It’s called the common cold for a reason: Children can catch as many as six to eight a year. But colds aren’t the only unpleasant illnesses children are at risk of getting.

They can also get rashes, ear infections, the stomach bug, and other medical problems. A lot of the time, they pick up the germs for these conditions from school.

Many children sit in a classroom with 20 or 30 other students for five days a week, but it only takes one sick child to spread germs to an entire classroom.

Even if you take certain measures at home, your children can come in contact with germs that linger on desks, doorknobs, lockers, and other surfaces at school.

It’s important to know how to keep your children safe, as well as where to take them for fast care if they do become ill and you’re unable to have them see their regular doctor.

The common cold can spread like wildfire in school. It can cause a variety of symptoms, like a sore throat, a hacking cough, congestion, headaches, and mild fatigue. There’s no cure for the common cold, and most infections clear up after a few days.

Preventive measures can help keep your child (and your family) safe from germs. Teach your children the importance of washing their hands during the day, particularly before eating meals. Washing their hands with soap and water is best.

Though hand sanitizer is less effective, you could include a small bottle in their lunch box or book bag.

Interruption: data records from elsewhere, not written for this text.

(** [pathlib] and the codec are library code: [path_text a] is
    [str(Path(a))], [backup_of p] is [p.with_suffix(p.suffix + '.bak')]
    (it raises [ValueError] on a path without a name), [decode] is what
    [read_text(encoding='utf-8')] makes of the bytes (it raises
    [UnicodeDecodeError] on bytes that are not UTF-8) and [encode] what
    [write_text(..., encoding='utf-8')] writes for a text. *)
Variable path_text : string -> string.
Variable backup_of : string -> option string.
Variable decode : list byte -> option str.
Variable encode : str -> list byte.

(** The script from top to bottom, on [sys.argv] and the file system. *)
Definition main (argv : list string) (fs : filesystem) : outcome :=
  if List.length argv <? 2 then
    {| printed := ["Usage: strip_comments.py <file>"%string];
       ended := Exit 1; files := fs |}
  else
    let p := path_text (nth 1 argv EmptyString) in
    match fs p with
    | None =>
        {| printed := [("File not found: " ++ p)%string];
           ended := Exit 2; files := fs |}
    | Some nd =>
        match backup_of p with
        | None =>
            {| printed := []; ended := Uncaught "ValueError"; files := fs |}
        | Some backup =>
            let log1 := [("Creating backup: " ++ backup)%string] in
            match nd, fs backup with
            | Dir, _ =>
                {| printed := log1; ended := Uncaught "IsADirectoryError";
                   files := fs |}
            | File _, Some Dir =>
                {| printed := log1; ended := Uncaught "IsADirectoryError";
                   files := fs |}
            | File bytes, _ =>
                let fs1 := write_file fs backup bytes in
                match fs1 p with
                | Some (File bytes1) =>
                    match decode bytes1 with
                    | None =>
                        {| printed := log1;
                           ended := Uncaught "UnicodeDecodeError";
                           files := fs1 |}
                    | Some s =>
                        match strip_comments s with
                        | None =>
                            (* not taken: the scan loop always returns *)
                            {| printed := log1; ended := Uncaught "scan";
                               files := fs1 |}
                        | Some new_s =>
                            {| printed :=
                                 log1 ++
                                 [("Writing cleaned file: " ++ p)%string;
                                  "Done."%string];
                               ended := Exit 0;
                               files := write_file fs1 p (encode new_s) |}
                        end
                    end
                | _ =>
                    {| printed := log1; ended := Uncaught "OSError";
                       files := fs1 |}
                end
            end
        end
    end.
(* ===== verification/Externals.v ===== *)
(** * What the kernel takes from third-party crates

    The BLAKE3 hash, Ed25519 signatures, the [uuid] and [chrono] text formats
    and the two [serde_json] entry points that the kernel calls are not part
    of the repository.  They are the operations of the class [Externals];
    every definition that uses one takes the class as an argument.  The class
    [ExternalsLaws] names the documented facts that some theorems rely on.
    [Sample] is a concrete instance with its laws proved, on which the
    witnesses of the theorems compute. *)

From S2P Require Import Prelude RustStr.
From stdpp Require Import options.

(** A [Uuid] is a 128-bit number, ordered as its big-endian bytes are.  A
    [DateTime<Utc>] is an instant, ordered chronologically. *)
Notation Uuid := N (only parsing).
Notation DateTime := Z (only parsing).
Notation PrincipalId := N (only parsing).

(** A finite [f64], by the digits of its shortest round-trip decimal: the value
    of [F64 neg d ds e] is [± d.ds * 10^e] with [1 <= d <= 9], and [ds] does not
    end in [0].  The two zeros, which [==] does not distinguish, are
    [F64Zero]. *)
Inductive f64 : Type :=
| F64Zero
| F64 (neg : bool) (lead : N) (frac : list N) (exponent : Z).

#[export] Instance f64_eq_dec : EqDecision f64.
Proof. solve_decision. Defined.

Class Externals : Type := {
  (** [blake3::Hasher]: the digest of the concatenated updates *)
  blake3 : string → string;
  (** [ed25519_dalek]: [verifying_key], [sign] and [verify] *)
  ed25519_public : string → string;
  ed25519_sign : string → string → string;
  ed25519_verify : string → string → string → bool;
  (** [serde_json::to_string] on a string *)
  json_string : string → string;
  (** [serde_json::from_str::<Value>] on a number text, then [as_f64] *)
  json_parse_f64 : string → option f64;
  (** [Uuid]: hyphenated text, [parse_str], version number and variant *)
  uuid_to_string : Uuid → string;
  uuid_parse_str : string → option Uuid;
  uuid_version_num : Uuid → N;
  uuid_variant_rfc4122 : Uuid → bool;
  (** [DateTime<Utc>]: the RFC 3339 text that [serde] writes and reads *)
  utc_to_rfc3339 : DateTime → string;
  utc_parse_rfc3339 : string → option DateTime;
  (** [Timelike::nanosecond]: at least 10^9 inside a leap second *)
  utc_nanosecond : DateTime → N;
}.

Definition quote : ascii := "034".

Class ExternalsLaws `{Externals} : Prop := {
  blake3_length m : String.length (blake3 m) = 32;
  ed25519_sign_length sk m : String.length (ed25519_sign sk m) = 64;
  ed25519_sign_verify sk m :
    ed25519_verify (ed25519_public sk) m (ed25519_sign sk m) = true;
  (** a JSON string literal starts with a quote and its end is determined *)
  json_string_quote s : ∃ t, json_string s = String quote t;
  json_string_prefix s1 s2 t1 t2 :
    json_string s1 +:+ t1 = json_string s2 +:+ t2 → s1 = s2 ∧ t1 = t2;
  uuid_parse_to_string u : uuid_parse_str (uuid_to_string u) = Some u;
  utc_parse_to_rfc3339 t : utc_parse_rfc3339 (utc_to_rfc3339 t) = Some t;
}.

Lemma uuid_to_string_inj `{ExternalsLaws} u v :
  uuid_to_string u = uuid_to_string v → u = v.
Proof.
  intros E. apply (inj Some).
  by rewrite <- (uuid_parse_to_string u), <- (uuid_parse_to_string v), E.
Qed.

Lemma utc_to_rfc3339_inj `{ExternalsLaws} t u :
  utc_to_rfc3339 t = utc_to_rfc3339 u → t = u.
Proof.
  intros E. apply (inj Some).
  by rewrite <- (utc_parse_to_rfc3339 t), <- (utc_parse_to_rfc3339 u), E.
Qed.

(** ** A concrete instance *)

Module Sample.

Definition backslash : ascii := "092".

Definition special (c : ascii) : bool :=
  bool_decide (c = quote) || bool_decide (c = backslash).

Fixpoint escape (s : string) : string :=
  match s with
  | EmptyString => String quote EmptyString
  | String c s' =>
      if special c
      then String backslash (String c (escape s'))
      else String c (escape s')
  end.

Fixpoint pos_bits (p : positive) : string :=
  match p with
  | xH => EmptyString
  | xO p => String "0" (pos_bits p)
  | xI p => String "1" (pos_bits p)
  end.

Fixpoint bits_pos (s : string) : option positive :=
  match s with
  | EmptyString => Some xH
  | String c s' =>
      if decide (c = "0"%char) then xO <$> bits_pos s'
      else if decide (c = "1"%char) then xI <$> bits_pos s'
      else None
  end.

Definition z_text (z : Z) : string :=
  match z with
  | Z0 => "z"
  | Zpos p => String "p" (pos_bits p)
  | Zneg p => String "n" (pos_bits p)
  end.

Definition z_parse (s : string) : option Z :=
  match s with
  | String c s' =>
      if decide (c = "z"%char) then Some 0%Z
      else if decide (c = "p"%char) then Zpos <$> bits_pos s'
      else if decide (c = "n"%char) then Zneg <$> bits_pos s'
      else None
  | EmptyString => None
  end.

Fixpoint take_pad (n : nat) (s : string) : string :=
  match n with
  | O => EmptyString
  | S n' => match s with
            | EmptyString => String "000" (take_pad n' s)
            | String c s' => String c (take_pad n' s')
            end
  end.

Definition sign (sk m : string) : string := take_pad 64 (String.rev m +:+ sk).

#[export] Instance sample : Externals := {
  blake3 m := take_pad 32 (String.rev m);
  ed25519_public sk := sk;
  ed25519_sign := sign;
  ed25519_verify pk m s := bool_decide (s = sign pk m);
  json_string s := String quote (escape s);
  json_parse_f64 s := None;
  uuid_to_string u := z_text (Z.of_N u);
  uuid_parse_str s := Z.to_N <$> z_parse s;
  uuid_version_num u := 7%N;
  uuid_variant_rfc4122 u := true;
  utc_to_rfc3339 := z_text;
  utc_parse_rfc3339 := z_parse;
  utc_nanosecond t := 0%N;
}.

Lemma take_pad_length n s : String.length (take_pad n s) = n.
Proof. revert s. induction n as [|n IH]; intros [|c s]; simpl; auto. Qed.

Lemma bits_pos_bits p : bits_pos (pos_bits p) = Some p.
Proof. induction p as [p IH|p IH|]; simpl; rewrite ?IH; done. Qed.

Lemma z_parse_text z : z_parse (z_text z) = Some z.
Proof. destruct z; simpl; by rewrite ?bits_pos_bits. Qed.

Lemma escape_prefix s1 s2 t1 t2 :
  escape s1 +:+ t1 = escape s2 +:+ t2 → s1 = s2 ∧ t1 = t2.
Proof.
  revert s2. induction s1 as [|c s1 IH]; intros [|d s2]; simpl.
  - intros [= ->]. done.
  - destruct (special d) eqn:Hd; simpl; [discriminate|].
    intros E. injection E as E _. by rewrite <- E in Hd.
  - destruct (special c) eqn:Hc; simpl; [discriminate|].
    intros E. injection E as E _. by rewrite E in Hc.
  - destruct (special c) eqn:Hc, (special d) eqn:Hd; simpl; intros E.
    + injection E as -> E. apply IH in E as [-> ->]. done.
    + injection E as E _. by rewrite <- E in Hd.
    + injection E as E _. by rewrite E in Hc.
    + injection E as -> E. apply IH in E as [-> ->]. done.
Qed.

#[global] Arguments take_pad : simpl never.

#[export] Instance sample_laws : ExternalsLaws.
Proof.
  split; simpl.
  - intros m. apply take_pad_length.
  - intros sk m. apply take_pad_length.
  - intros sk m. by apply bool_decide_eq_true.
  - eauto.
  - intros s1 s2 t1 t2 [= E]. by apply escape_prefix.
  - intros u. rewrite z_parse_text. simpl. by rewrite N2Z.id.
  - apply z_parse_text.
Qed.

End Sample.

This way, if they can’t readily wash their hands, they can disinfect their hands throughout the day.

Also, encourage children not to touch their mouth, face, or nose with their hands. This reduces the risk of the common cold, and it can help keep them safe from other contagious infections, such as pinkeye.

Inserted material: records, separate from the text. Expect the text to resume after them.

(* ===== verification/Serialized.v ===== *)
(** * Serialized records

    What [serde] derives for the records that the kernel signs, hashes and
    stores.  [json_object] inserts the fields into a map, so the order of the
    declaration does not matter ([field_get_json_object]); a record without
    floats always has a canonical text ([canonicalize_exact]) and the text
    determines the value ([canonicalize_exact_inj]).  [Serialize] is the class
    of the serializable types, [canonicalize_serialized] the function of
    [crates/proof-kernel/src/canonical.rs] that they are signed through. *)

From S2P Require Import Prelude RustStr Externals Json Canonical CanonicalNumber.
From S2P Require Import CanonicalInjective.
From stdpp Require Import options.

Class Serialize (A : Type) := to_value : A → json.

(** [serde_json::to_value] cannot fail on the types that are instances here:
    they have string keys and no numbers but integers. *)
Definition canonicalize_serialized `{Externals} {A} `{Serialize A} (value : A)
    : result CanonicalizationError CanonicalJson :=
  canonicalize (to_value value).

(** ** Values without floats *)

Definition is_exact_number (n : number) : bool :=
  match n with Float _ => false | _ => number_wf n end.

Fixpoint exact_value (v : json) : bool :=
  match v with
  | JNumber n => is_exact_number n
  | JArray items => forallb exact_value items
  | JObject m =>
      keys_sorted (map fst m) && forallb (λ kv, let '(_, v) := kv in exact_value v) m
  | _ => true
  end.

Lemma exact_object m :
  exact_value (JObject m) = true ↔
  keys_sorted (map fst m) = true ∧ Forall (λ kv, exact_value kv.2 = true) m.
Proof.
  cbn [exact_value]. rewrite andb_true_iff, Forall_forall, forallb_forall.
  split; (intros [Hs Hf]; split; [done|]).
  - intros [k v] Hin%list_elem_of_In. apply (Hf _ Hin).
  - intros [k v] Hin. apply (Hf (k, v)). by apply list_elem_of_In.
Qed.

Lemma exact_array l :
  exact_value (JArray l) = true ↔ Forall (λ v, exact_value v = true) l.
Proof.
  cbn [exact_value]. rewrite Forall_forall, forallb_forall.
  by setoid_rewrite list_elem_of_In.
Qed.

Lemma exact_wf v : exact_value v = true → json_wf v = true.
Proof.
  induction v as [| |n| |l IH|m IH] using json_ind'; try done.
  - by destruct n.
  - rewrite exact_array. intros Hl. cbn [json_wf]. apply forallb_forall.
    intros v Hin%list_elem_of_In. rewrite Forall_forall in IH, Hl. auto.
  - rewrite exact_object. intros [Hs Hl]. cbn [json_wf]. rewrite Hs. simpl.
    apply forallb_forall. intros [k v] Hin%list_elem_of_In.
    rewrite Forall_forall in IH, Hl. apply (IH (k, v)); [done|]. apply (Hl (k, v)). done.
Qed.

Lemma exact_norm v : exact_value v = true → norm_value v = v.
Proof.
  induction v as [| |n| |l IH|m IH] using json_ind'; try done.
  - by destruct n.
  - rewrite exact_array. intros Hl. cbn [norm_value]. f_equal.
    induction IH as [|v l Hv _ IH]; cbn [map]; [done|].
    apply Forall_cons in Hl as [Hx Hl]. by rewrite Hv, IH.
  - rewrite exact_object. intros [_ Hl]. cbn [norm_value]. f_equal.
    induction IH as [|[k v] m Hv _ IH]; cbn [map]; [done|].
    apply Forall_cons in Hl as [Hx Hl]. cbn [snd] in Hv, Hx. by rewrite Hv, IH.
Qed.

Lemma collect_total {E A B} (f : A → result E B) l :
  Forall (λ a, ∃ b, f a = Ok b) l → ∃ bs, collect (map f l) = Ok bs.
Proof.
  induction 1 as [|a l [b Hb] _ [bs IH]]; cbn [map collect]; [by eexists|].
  rewrite Hb, IH. by eexists.
Qed.

Lemma canonicalize_exact `{Externals} v :
  exact_value v = true → ∃ s, canonicalize v = Ok s.
Proof.
  unfold canonicalize.
  induction v as [| |n| |l IH|m IH] using json_ind'; try by (intros; eexists).
  - destruct n; try discriminate; intros; by eexists.
  - rewrite exact_array. intros Hl. cbn [canonical_value].
    destruct (collect_total canonical_value l) as [bs ->]; [|by eexists].
    eapply Forall_impl; [apply Forall_and; exact (conj IH Hl)|]. naive_solver.
  - rewrite exact_object. intros [Hs Hl]. rewrite canonical_object by done.
    destruct (collect_total render_field m) as [bs ->]; [|by eexists].
    eapply Forall_impl; [apply Forall_and; exact (conj IH Hl)|].
    intros kv [Hi He]. destruct (Hi He) as [s Hv]. unfold render_field.
    rewrite Hv. by eexists.
Qed.

Lemma canonicalize_exact_inj `{ExternalsLaws} v w s :
  exact_value v = true → exact_value w = true →
  canonicalize v = Ok s → canonicalize w = Ok s → v = w.
Proof.
  intros Hv Hw Ev Ew. rewrite <- (exact_norm v), <- (exact_norm w) by done.
  apply (canonical_reads_back v w s s EmptyString EmptyString);
    auto using exact_wf.
Qed.

(** ** Objects built field by field *)

(** The last field with the given key. *)
Fixpoint field_get (k : string) (fields : list (string * json)) : option json :=
  match fields with
  | [] => None
  | (k', v) :: fields' =>
      match field_get k fields' with
      | Some w => Some w
      | None => if String.eqb k k' then Some v else None
      end
  end.

Lemma obj_get_insert {A} k k' (v : A) m :
  obj_get k (obj_insert k' v m) = if decide (k = k') then Some v else obj_get k m.
Proof.
  induction m as [|[k2 v2] m IH]; cbn [obj_insert obj_get]; [done|].
  repeat case_decide; cbn [obj_get]; repeat case_decide; simplify_eq; try done.
  all: rewrite ?IH; repeat case_decide; done.
Qed.

Lemma obj_get_fold k fields m :
  obj_get k (fold_left (λ m f, obj_insert f.1 f.2 m) fields m) =
  match field_get k fields with Some w => Some w | None => obj_get k m end.
Proof.
  revert m. induction fields as [|[k' v] fields IH]; intros m; cbn [fold_left field_get];
    [done|].
  rewrite IH, obj_get_insert. cbn [fst snd]. destruct (field_get k fields); [done|].
  case_decide as E; [subst; by rewrite String.eqb_refl|].
  apply String.eqb_neq in E. by rewrite E.
Qed.

Lemma field_get_json_object k fields :
  value_get k (json_object fields) = field_get k fields.
Proof.
  unfold json_object. cbn [value_get]. rewrite obj_get_fold. by destruct (field_get _ _).
Qed.

Lemma field_get_app k f1 f2 :
  field_get k (f1 ++ f2) =
  match field_get k f2 with Some w => Some w | None => field_get k f1 end.
Proof.
  induction f1 as [|[k' v] f1 IH]; simpl; [by destruct (field_get k f2)|].
  rewrite IH. by destruct (field_get k f2).
Qed.

Lemma field_get_opt k k' o :
  field_get k (opt_field k' o) = if String.eqb k k' then o else None.
Proof. destruct o; simpl; by destruct (String.eqb k k'). Qed.

Lemma json_object_fields f1 f2 k :
  json_object f1 = json_object f2 → field_get k f1 = field_get k f2.
Proof. intros E. by rewrite <- !field_get_json_object, E. Qed.

Lemma keys_insert_hd {A} k0 k (v : A) m :
  key_lt k0 k → keys_sorted (k0 :: map fst m) = true →
  keys_sorted (map fst (obj_insert k v m)) = true →
  keys_sorted (k0 :: map fst (obj_insert k v m)) = true.
Proof.
  intros [Hle Hne] H0 Hs. destruct m as [|[k1 v1] m]; cbn [obj_insert] in *.
  - cbn [map fst keys_sorted]. by rewrite bool_decide_true, bool_decide_false.
  - repeat case_decide; subst; cbn [map fst] in *; cbn [keys_sorted] in *;
      apply andb_true_iff; (split; [|done]).
    + by rewrite bool_decide_true, bool_decide_false.
    + by rewrite bool_decide_true, bool_decide_false.
    + by apply andb_true_iff in H0 as [H0 _].
Qed.

Lemma keys_sorted_insert {A} k (v : A) m :
  keys_sorted (map fst m) = true → keys_sorted (map fst (obj_insert k v m)) = true.
Proof.
  induction m as [|[k' v'] m IH]; cbn [obj_insert map fst]; [done|]. intros Hs.
  case_decide as Ek; [by subst|]. case_decide as El.
  - cbn [map fst keys_sorted]. rewrite bool_decide_true, bool_decide_false by done. exact Hs.
  - apply keys_insert_hd; [|done|].
    + split; [|done]. by destruct (total String.le k k').
    + apply IH. destruct (map fst m); [done|]. cbn [keys_sorted] in Hs.
      by apply andb_true_iff in Hs as [_ Hs].
Qed.

Lemma insert_Forall {A} (P : A → Prop) k v m :
  P v → Forall (λ kv, P kv.2) m → Forall (λ kv, P kv.2) (obj_insert k v m).
Proof.
  intros Hv. induction 1 as [|[k' v'] m Hk Hm IH]; cbn [obj_insert]; [by repeat constructor|].
  repeat case_decide; repeat constructor; auto.
Qed.

Lemma exact_json_object fields :
  Forall (λ kv, exact_value kv.2 = true) fields → exact_value (json_object fields) = true.
Proof.
  intros Hf. unfold json_object. apply exact_object.
  assert (∀ m, keys_sorted (map fst m) = true → Forall (λ kv, exact_value kv.2 = true) m →
    let r := fold_left (λ m f, obj_insert f.1 f.2 m) fields m in
    keys_sorted (map fst r) = true ∧ Forall (λ kv, exact_value kv.2 = true) r) as G;
    [|by apply G].
  induction Hf as [|f fields Hv _ IH]; intros m Hs Hm; cbn [fold_left]; [done|].
  apply IH; [by apply keys_sorted_insert|].
  by apply (insert_Forall (λ v, exact_value v = true)).
Qed.

Lemma exact_opt_field k o :
  (∀ v, o = Some v → exact_value v = true) →
  Forall (λ kv, exact_value kv.2 = true) (opt_field k o).
Proof. destruct o; simpl; intros; repeat constructor; auto. Qed.

Lemma option_eta {A} (o : option A) :
  match o with Some w => Some w | None => None end = o.
Proof. by destruct o. Qed.

#[export] Hint Rewrite field_get_app field_get_opt @option_eta : fields.

(** Evaluates the lookups of literal keys in a list of fields. *)
Tactic Notation "field_simpl" "in" hyp(F) :=
  autorewrite with fields in F; cbn [field_get String.eqb Ascii.eqb Bool.eqb] in F;
  autorewrite with fields in F.
Ltac field_simpl :=
  autorewrite with fields; cbn [field_get String.eqb Ascii.eqb Bool.eqb];
  autorewrite with fields.

(** From an equation between two serialized records, the equation of the fields
    with the key [k]; [inj_simpl] removes the injective writers from it. *)
Ltac field_eq E k :=
  let F := fresh "F" in
  pose proof (json_object_fields _ _ k E) as F; field_simpl in F.

Ltac field_inj :=
  repeat match goal with
  | F : Some _ = Some _ |- _ => apply (inj Some) in F
  | F : ?f _ = ?f _ |- _ => apply (inj f) in F
  | F : JString _ = JString _ |- _ => injection F as F
  end.

(** ** Digests of values *)

Lemma digest_of_norm `{ExternalsLaws} k1 k2 v w d :
  json_wf v = true → json_wf w = true →
  digest_of k1 v = Ok d → digest_of k2 w = Ok d →
  (k1 = k2 ∧ norm_value v = norm_value w)
  ∨ collides (value_message k1 v) (value_message k2 w).
Proof.
  unfold digest_of, value_message. intros Hv Hw (s & Es & Ed)%rbind_Ok (t & Et & E)%rbind_Ok.
  rewrite Es, Et. destruct (digest_inj k1 k2 s t) as [[-> ->]|]; [congruence|left|by right].
  split; [done|]. eapply (canonical_reads_back v w _ _ EmptyString EmptyString); done.
Qed.

(** A digest binds the artifact kind and the value.  Two well-formed values
    with equal digests were hashed under the same kind and are the same value up
    to integral one-digit floats, or else the byte strings that were hashed for them are
    different and have the same BLAKE3 hash. *)
Theorem digest_binds `{ExternalsLaws} (k1 k2 : ArtifactKind) (v w : json)
    (d : ContentDigest) (Hv : json_wf v = true) (Hw : json_wf w = true)
    (Ev : digest_of k1 v = Ok d) (Ew : digest_of k2 w = Ok d) :
  (k1 = k2 ∧ norm_value v = norm_value w)
  ∨ collides (value_message k1 v) (value_message k2 w).
Proof. by eapply digest_of_norm. Qed.

Lemma digest_binds_witness :
  let v := JObject [("a", JNumber (PosInt 1))] in
  (ProofKind = ProofKind ∧ norm_value v = norm_value v)
  ∨ @collides Sample.sample (@value_message Sample.sample ProofKind v)
      (@value_message Sample.sample ProofKind v).
Proof.
  apply (@digest_binds Sample.sample Sample.sample_laws ProofKind ProofKind _ _
    (match @digest_of Sample.sample ProofKind (JObject [("a", JNumber (PosInt 1))]) with
     | Ok d => d | _ => {| digest_bytes := EmptyString |} end));
    vm_compute; reflexivity.
Defined.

The flu is more serious than the common cold. Symptoms might include a high fever, exhaustion, coughing, congestion, and severe body aches. Like the common cold, the flu virus can also spread rapidly in schools. And once sick, it might take one or two weeks for your child to recover.

The flu vaccine can reduce the risk of getting the flu by 40 to 60 percent, says the Centers for Disease Control and Prevention (CDC). Getting vaccinated can also help protect against flu-related secondary infections like ear infections and pneumonia.

To protect your child during flu season, visit your nearest urgent care center and request the flu vaccine. These clinics don’t require an appointment, although you may be allowed to check in online. Some urgent care clinics have lower age limits for giving the flu vaccine, so check before you go.

Urgent care centers are also convenient when your child needs medication for allergies, an infection, or pain if you can’t get an appointment with their regular doctor. Let your doctor’s office know about any vaccines given or diagnoses made at an urgent care center so they can be added to your child’s medical record.

Sharing food or drink with a friend can spread cold and flu germs. Also, your child could get sick with other contagious illnesses that spread through direct contact with saliva or mucus. These include mononucleosis, stomach viruses, and hand, foot, and mouth disease.

Also, make sure your child avoids sharing personal items such as hats and scarves. Some highly contagious illnesses and infections are passed that way, including head lice and ringworm.

Physical activity is important for strengthening children’s immune systems and helping their bodies fight off infections.

Get creative and think of fun ways to be physically active as a family. Play sports outside, such as basketball or kickball. Or try other outdoor activities like skating, tennis, or bike riding. Your children might also enjoy dancing or playing tag.

Children ages 5 to 18 should get at least 60 minutes of physical activity every day. And encouraging your children to be physically active might inspire you to be more physically fit, as well.

Keeping your kids healthy is always a priority. Although the above precautions can reduce the likelihood of your children getting sick, they will still come in contact with germs at school.

If they do contract an infection, don’t panic. For most issues that aren’t life-threatening, an urgent care center can provide fast and affordable care. Whether your child needs a vaccine to prevent the flu, evaluation for an infection, or medication to treat a head or skin condition like ringworm or head lice, urgent care is a suitable option when your regular doctor’s offices are closed.

You don’t need an appointment to visit an urgent care clinic, and some have online check-in. Just make sure that urgent care is covered under your health insurance policy.